The likes of Jeff Bezos, Uber, Apple, Barack Obama, Joe Biden, Elon Musk, Bill Gates, and Kanye West all participated in the event—or at least their accounts did. In total, more than 100 accounts were affected.
Twitter’s investigation eventually found out who was responsible for the massive hack. However, not before it was able to essentially shut down the platform for several hours and the hackers collected an estimated $100,000 in Bitcoin.
Now, the teenage hacking group responsible for the largest hack in Twitter’s history is the spotlight of a new documentary that will air on FX and Hulu.
There are a number of good documentary series out there. However, few can match the in-depth investigations and production quality of “The New York Times Presents.”
This week’s episode, scheduled to air on Friday at 10 p.m. EST, will focus on the teen hackers. Titled, “The Teenager Who Hacked Twitter,” it will feature investigative reporting about the incident and break down what went wrong for one of the world’s largest social media platforms.
This isn’t The New York Times’ first investigation of the story. Days after the incident, the paper published an interview with the hackers. A small team of Discord users in their late teens and early 20s was deemed to be responsible.
Ultimately, at the end of July, police in Tampa, Florida, arrested Graham Clark, a 17-year-old. He now faces 17 counts of communications fraud, 11 counts of fraudulent use of personal information, organized fraud of more than $5,000, and accessing computers without authorization. Clark will be tried as an adult and has pled not guilty to all of the charges.

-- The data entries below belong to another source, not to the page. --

Lemma set_header_pointer_whole n m body m1 :
  whole n m body -> binary_message m1 = binary_message m ->
  __set_header_pointer m1 = Ok (Message (msg_chunk_counter m1) (state m1) (nonce m) (mac_e m) (header m)
                                  (binary_message m) (msg_chunks m1) (refs m1)).
Proof.
  intros [_ _ Hb Ln Lm Lh _ _ _] E. unfold __set_header_pointer. rewrite E, Hb.
  unfold MSG_NONCE_SIZE, MSG_MAC_SIZE, MSG_HEADER_SIZE.
  rewrite slice_front by lia. cbn [mbind result_bind].
  rewrite (slice_middle (nonce m) (mac_e m) _ 12) by lia. cbn [mbind result_bind].
  rewrite (app_assoc (nonce m)), (slice_middle _ (header m) _ (12 + 16)) by (rewrite ?length_app; lia). reflexivity.
Qed.

Section both_sides.
Context (n fuel : nat) (m : np_e2e_message_t) (body blob : list Z).
Context (Hw : whole n m body) (Hblob : (16 <= length blob)%nat).

Lemma read_back_header i : msg_header (read_back blob m body i) = header m.
Proof using Type. done. Qed.

Context (a : list (option nat)) (base : nat) (seen : list nat) (m1 : np_e2e_message_t).
Context (Hr : receiving n (header m) (read_back blob m body) a base seen m1).
Definition rfc8949 : Qcbor := {|
  qcbor_put := Rfc8949.put;
  qcbor_decode := Rfc8949.decode;
  qcbor_finish := fun l n => (n <=? length (Rfc8949.decode l))%nat;
  QCBOR_MAX_ARRAY_NESTING := 15;
  QCBOR_MAX_ITEMS_IN_ARRAY := Z.to_nat 65534;
  put_bytes := Rfc8949.put_in_bytes;
  put_length i _ := Rfc8949.put_item_length i;
  decode_put := Rfc8949.decode_forest;
  finish_put := Rfc8949.finish_forest;
|}.

Example put_42 : qcbor_put (Qcbor := rfc8949) (Item [31436] (H_int 42)) = [217; 122; 204; 24; 42].
Proof. reflexivity. Qed.

(** 1.5, the smallest number and minus infinity. *)
Example widened : map float_to_double [0x3FC00000; 1; 0xFF800000] = [0x3FF8000000000000; 0x36A0000000000000; 0xFFF0000000000000].
Proof. reflexivity. Qed.
Lemma example_subtree_wf : tree_wf (K_int (-100)) example_subtree.
Proof. repeat constructor; cbn; lia. Qed.
Lemma example_subtree_values : Forall (fun e : elem => wf_val e.2) (rbh_root example_subtree).
Proof. constructor; [by constructor|]. constructor; [exact (wf_bin [1; 2])|constructor]. Qed.
Lemma example_tree_wf : tree_wf K_str example_tree.
Proof. repeat constructor; cbn; lia. Qed.
Lemma example_tree_values : Forall (fun e : elem => wf_val e.2) (rbh_root example_tree).
Proof.
  constructor; [exact (wf_subtree cwt _ _ example_subtree_wf example_subtree_values)|].
  constructor; [by constructor|constructor].
Qed.

Lemma tree_refines_map_witness :
  exists t', insert_by_key np_treeval_copy_of_val example_tree (Treeval 0 (V_s [97; 98])) (Treeval 1 (V_c 7)) = Ok t' /\
    tree_wf K_str t' /\ tmap t' !! [97; 98] = Some (Treeval 1 (V_c 7)).
Proof.
  destruct (tree_refines_map K_str example_tree (V_s [97; 98]) 0 (Treeval 1 (V_c 7))) as (_ & (t' & H1 & H2 & _ & H3) & _).
  - apply example_tree_wf.
  - reflexivity.
  - cbn. lia.
  - by constructor.
  - exists t'. split; [exact H1|]. split; [exact H2|]. rewrite H3. vm_compute. reflexivity.
Defined.

Lemma tree_copies_witness : np_tree_clone example_tree = Ok example_tree.
Proof.
  refine (proj1 (tree_copies K_str example_tree np_tree_create _ _ _ _)).
  - apply example_tree_wf.
  - apply example_tree_values.
  - apply create_wf.
  - reflexivity.
Defined.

Meanwhile, two others have also been charged in relation to the hack. Mason Sheppard, a 19-year-old from the U.K., and 22-year-old Nima Fazeli were allegedly involved with the incident.
The attack orchestrated by Clark didn’t result in much damage. Aside from those who were scammed into sending Bitcoin, the biggest issue was that most verified Twitter accounts were locked for several hours while the company tried to figure out what was happening.
However, the size and high-profile nature of the attack were unsettling. After all, if a teenager could hijack some of the platform’s most noteworthy accounts, what would stop someone more nefarious from doing so? It also demonstrated that Twitter can be used to create chaos when in the wrong hands.
Moving forward, the company has a lot of work to do. Twitter has become more than a social media platform. It now serves as one of the top news resources in the world and is a crucial means of public communication. With that in mind, hacks like the one in July are simply unacceptable.